MATERIAL FOR THIS TASK START
Definition set_closed (l : list ClosedSegment) (st : RecorderState) : RecorderState := {|
  rs_current := rs_current st; rs_next_seq := rs_next_seq st; rs_prev_head := rs_prev_head st;
  rs_closed := l; rs_context := rs_context st; rs_context_order := rs_context_order st |}.

Definition set_context (c : gmap string ChangeContext) (o : list string) (st : RecorderState) :
  RecorderState := {|
  rs_current := rs_current st; rs_next_seq := rs_next_seq st; rs_prev_head := rs_prev_head st;
  rs_closed := rs_closed st; rs_context := c; rs_context_order := o |}.

(** Append, rolling the segment when it is full; a record that cannot be
    appended is dropped. *)
Definition recorder_append (record : EvidenceRecord) (st : RecorderState) : RecorderState :=
  match chain_append (rs_current st) record with
  | (Err _, _) => st
  | (Ok _, current) =>
      let st := set_current current st in
      if (rc_records_per_segment cfg <=? length (sg_records current))%nat then
        match roll st with
        | (Some closed, st) => set_closed (rs_closed st ++ [closed]) st
        | (None, st) => st
        end
      else st
  end.

(** ** What a change was proposed as *)

Fixpoint evict_oldest (order : list string) (context : gmap string ChangeContext) :
  list string * gmap string ChangeContext :=
  if (MAX_TRACKED_CHANGES <=? size context)%nat then
    match order with
    | [] => ([], context)
    | oldest :: order => evict_oldest order (delete oldest context)
    end
  else (order, context).

Definition remember (changeset_id : string) (c : ChangeContext) (st : RecorderState) : RecorderState :=
  let replacing := bool_decide (is_Some (rs_context st !! changeset_id)) in
  let '(order, context) :=
    if replacing then (rs_context_order st, rs_context st)
    else evict_oldest (rs_context_order st) (rs_context st) in
  let order := if replacing then order else order ++ [changeset_id] in
  set_context (<[changeset_id := c]> context) order st.

Definition forget (changeset_id : string) (st : RecorderState) : RecorderState :=
  match rs_context st !! changeset_id with
  | Some _ => set_context (delete changeset_id (rs_context st))
                (base.filter (fun tracked => tracked <> changeset_id) (rs_context_order st)) st
  | None => st
  end.

Definition context_for (changeset_id : string) (st : RecorderState) : ChangeContext :=
  default no_context (rs_context st !! changeset_id).

(** ** Lifecycle points: the records they append *)

(** Every record leaves its envelope to the segment. *)
Definition blank (request_id changeset_id device_id principal diff_hash now : string)
  (metadata : option json) : Facts := {|
  ev_request_id := request_id; ev_changeset_id := changeset_id; ev_device_id := device_id;
  ev_principal := principal; ev_diff_hash := diff_hash; ev_timestamp := now; ev_run_id := "";
  ev_server_id := ""; ev_segment_seq := 0; ev_prev_hash := ""; ev_metadata := metadata |}.

Definition proposal (now request_id changeset_id device_id principal diff_hash : string)
  (st : RecorderState) : RecorderState :=
  recorder_append (Proposal (blank request_id changeset_id device_id principal diff_hash now None))
    (remember changeset_id
       {| cx_device_id := device_id; cx_principal := principal; cx_diff_hash := diff_hash |} st).

Definition approval (now request_id changeset_id approver decision : string) (st : RecorderState) :
  RecorderState :=
  let context := context_for changeset_id st in
  let st := recorder_append (Approval (blank request_id changeset_id (cx_device_id context) approver
                                         (cx_diff_hash context) now None) approver decision) st in
  if String.eqb decision "approved" then st else forget changeset_id st.

Definition approval_waived (now request_id changeset_id kind reason : string)
  (expires_at_unix : option N) (ticket : option string) (st : RecorderState) : RecorderState :=
  let context := context_for changeset_id st in
  recorder_append (Approval (blank request_id changeset_id (cx_device_id context)
    (cx_principal context) (cx_diff_hash context) now
    (Some (waiver_metadata kind reason expires_at_unix ticket))) "" "approved") st.

(** Up to the flush. *)
Definition apply_intent (now request_id changeset_id device_id principal : string)
  (st : RecorderState) : RecorderState :=
  let context := context_for changeset_id st in
  recorder_append (ApplyIntent (blank request_id changeset_id device_id principal
                                  (cx_diff_hash context) now None)) st.

Definition result_receipt (now request_id changeset_id device_id principal : string)
  (succeeded : bool) (error : string) (st : RecorderState) : RecorderState :=
  let context := context_for changeset_id st in
  let st := recorder_append (ResultReceipt (blank request_id changeset_id device_id principal
      (cx_diff_hash context) now None) (if succeeded then "success" else "failure")
      (if is_empty_str error then None else Some error)) st in
  forget changeset_id st.

(** ** Flushing *)

Definition take_closed (st : RecorderState) : list ClosedSegment * RecorderState :=
  (rs_closed st, set_closed [] st).

Definition close_current (st : RecorderState) : option ClosedSegment * RecorderState := roll st.

(** Everything closed and the open segment, under one lock. *)
Definition claim (st : RecorderState) : list ClosedSegment * RecorderState :=
  let pending := rs_closed st in
  match roll (set_closed [] st) with
  | (Some closed, st) => (pending ++ [closed], st)
  | (None, st) => (pending, st)
  end.

(** What was not written goes back, oldest first. *)
Definition put_back (unwritten : list ClosedSegment) (st : RecorderState) : RecorderState :=
  set_closed (unwritten ++ rs_closed st) st.

(** The recorder, what the spool holds, and the flush in progress: the
    segments it has written and those it has not. *)
Record Moment := {
  mo_state : RecorderState;
  mo_outbox : list ClosedSegment;
  mo_flush : option (list ClosedSegment * list ClosedSegment);
}.

Definition blank_envelope (r : EvidenceRecord) : Prop :=
  ev_run_id (facts r) = "" /\ ev_server_id (facts r) = "" /\ ev_segment_seq (facts r) = 0%N /\
  ev_prev_hash (facts r) = "".

(** A step another thread can take while a flush is writing, or the flush's
    own next write. *)
Inductive busy_step (m : Moment) : Moment -> Prop :=
| busy_append r :
    blank_envelope r ->
    busy_step m {| mo_state := recorder_append r (mo_state m); mo_outbox := mo_outbox m;
                   mo_flush := mo_flush m |}
| busy_remember id c :
    busy_step m {| mo_state := remember id c (mo_state m); mo_outbox := mo_outbox m;
                   mo_flush := mo_flush m |}
| busy_forget id :
    busy_step m {| mo_state := forget id (mo_state m); mo_outbox := mo_outbox m;
                   mo_flush := mo_flush m |}
| busy_wrote written s left :
    mo_flush m = Some (written, s :: left) ->
    busy_step m {| mo_state := mo_state m; mo_outbox := mo_outbox m ++ [s];
                   mo_flush := Some (written ++ [s], left) |}.

Inductive flush_claims (m : Moment) : Moment -> Prop :=
| flush_claim pending st :
    mo_flush m = None -> claim (mo_state m) = (pending, st) ->
    flush_claims m {| mo_state := st; mo_outbox := mo_outbox m; mo_flush := Some ([], pending) |}.

(** The flush returns [Ok]. *)
Inductive flush_succeeds (m : Moment) : Moment -> Prop :=
| flush_success written :
    mo_flush m = Some (written, []) ->
    flush_succeeds m {| mo_state := mo_state m; mo_outbox := mo_outbox m; mo_flush := None |}.

(** The spool refuses a segment.  It may have reached the file all the same:
    the refusal can be that of the [fsync]. *)
Inductive flush_fails (m : Moment) : Moment -> Prop :=
| flush_failure written s left (landed : bool) :
    mo_flush m = Some (written, s :: left) ->
    flush_fails m {| mo_state := put_back (s :: left) (mo_state m);
                     mo_outbox := if landed then mo_outbox m ++ [s] else mo_outbox m;
                     mo_flush := None |}.

Definition recorder_step (m m' : Moment) : Prop :=
  busy_step m m' \/ flush_claims m m' \/ flush_succeeds m m' \/ flush_fails m m'.

Definition recorder_start : Moment :=
  {| mo_state := recorder_new; mo_outbox := []; mo_flush := None |}.

End recorder.

(** ** Closed segments that form one chain *)

Section sealed.
Context `{Externals} `{JL : JsonStringsLaws}.

(** Segments numbered from [n] that link up from [start] to [head]. *)
Fixpoint sealed (run_id server_id start : string) (n : N) (ps : list ClosedSegment) (head : string) :
  Prop :=
  match ps with
  | [] => head = start
  | p :: ps =>
      cl_prev_hash p = start /\ cl_segment_seq p = n /\ cl_run_id p = run_id /\
      cl_server_id p = server_id /\ cl_records p <> [] /\
      linked start (cl_records p) (cl_head_hash p) /\
      Forall (enveloped run_id server_id n) (cl_records p) /\
      sealed run_id server_id (cl_head_hash p) (n + 1) ps head
  end.

Lemma sealed_app run server start n ps ps' head :
  sealed run server start n (ps ++ ps') head <->
  exists mid, sealed run server start n ps mid /\
    sealed run server mid (n + N.of_nat (length ps)) ps' head.
Proof.
  revert start n. induction ps as [|p ps IH]; intros start n; cbn [sealed app length].
  - rewrite N.add_0_r. naive_solver.
  - setoid_rewrite IH. replace (n + N.of_nat (S (length ps)))%N with (n + 1 + N.of_nat (length ps))%N by lia.
    naive_solver.
Qed.

(** The records of such segments, one after the other, are one chain. *)
Lemma sealed_linked run server start n ps head :
  sealed run server start n ps head -> linked start (ps ≫= cl_records) head.
Proof.
  revert start n. induction ps as [|p ps IH]; intros start n; cbn [sealed]; [done|].
  intros (_&_&_&_&_&Hl&_&Hs). rewrite bind_cons. apply linked_app. eauto.
Qed.

Lemma sealed_seq run server start n ps head i p :
  sealed run server start n ps head -> ps !! i = Some p -> cl_segment_seq p = (n + N.of_nat i)%N.
Proof.
  revert start n i. induction ps as [|q ps IH]; intros start n i; [done|].
  cbn [sealed]. intros (_&Hq&_&_&_&_&_&Hs). destruct i as [|i]; [intros [= <-]; rewrite Hq; lia|].
  intros Hi. rewrite (IH _ _ i Hs Hi). lia.
Qed.

End sealed.

(** A repeated write of the same segment, collapsed. *)
Fixpoint squash (l : list ClosedSegment) : list ClosedSegment :=
  match l with
  | s :: (s' :: _) as l => if (cl_segment_seq s =? cl_segment_seq s')%N then squash l else s :: squash l
  | l => l
  end.

Lemma squash_cons s s' l :
  squash (s :: s' :: l) = if (cl_segment_seq s =? cl_segment_seq s')%N then squash (s' :: l)
                          else s :: squash (s' :: l).
Proof. done. Qed.

Lemma last_squash l : last (squash l) = last l.
Proof.
  induction l as [|s [|s' l] IH]; [done..|]. rewrite squash_cons. rewrite last_cons_cons.
  destruct (_ =? _)%N; [done|]. rewrite last_cons, IH.
  by destruct (last (s' :: l)) eqn:E; [|apply last_None in E].
Qed.

Lemma squash_new l s :
  (forall s', last l = Some s' -> cl_segment_seq s' <> cl_segment_seq s) ->
  squash (l ++ [s]) = squash l ++ [s].
Proof.
  induction l as [|x [|y l] IH]; intros Hn; [done|..].
  - cbn. by rewrite (proj2 (N.eqb_neq _ _)) by (by apply Hn).
  - rewrite <-!app_comm_cons, !squash_cons. rewrite app_comm_cons, IH by done. by destruct (_ =? _)%N.
Qed.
MATERIAL FOR THIS TASK END
Look above for the line with "let '(order, context)" and the line with "set_context (<[changeset_id := c]>", and reproduce exactly those two lines plus every line between, nothing more.

__ANSWER BOX__
  let '(order, context) :=
    if replacing then (rs_context_order st, rs_context st)
    else evict_oldest (rs_context_order st) (rs_context st) in
  let order := if replacing then order else order ++ [changeset_id] in
  set_context (<[changeset_id := c]> context) order st.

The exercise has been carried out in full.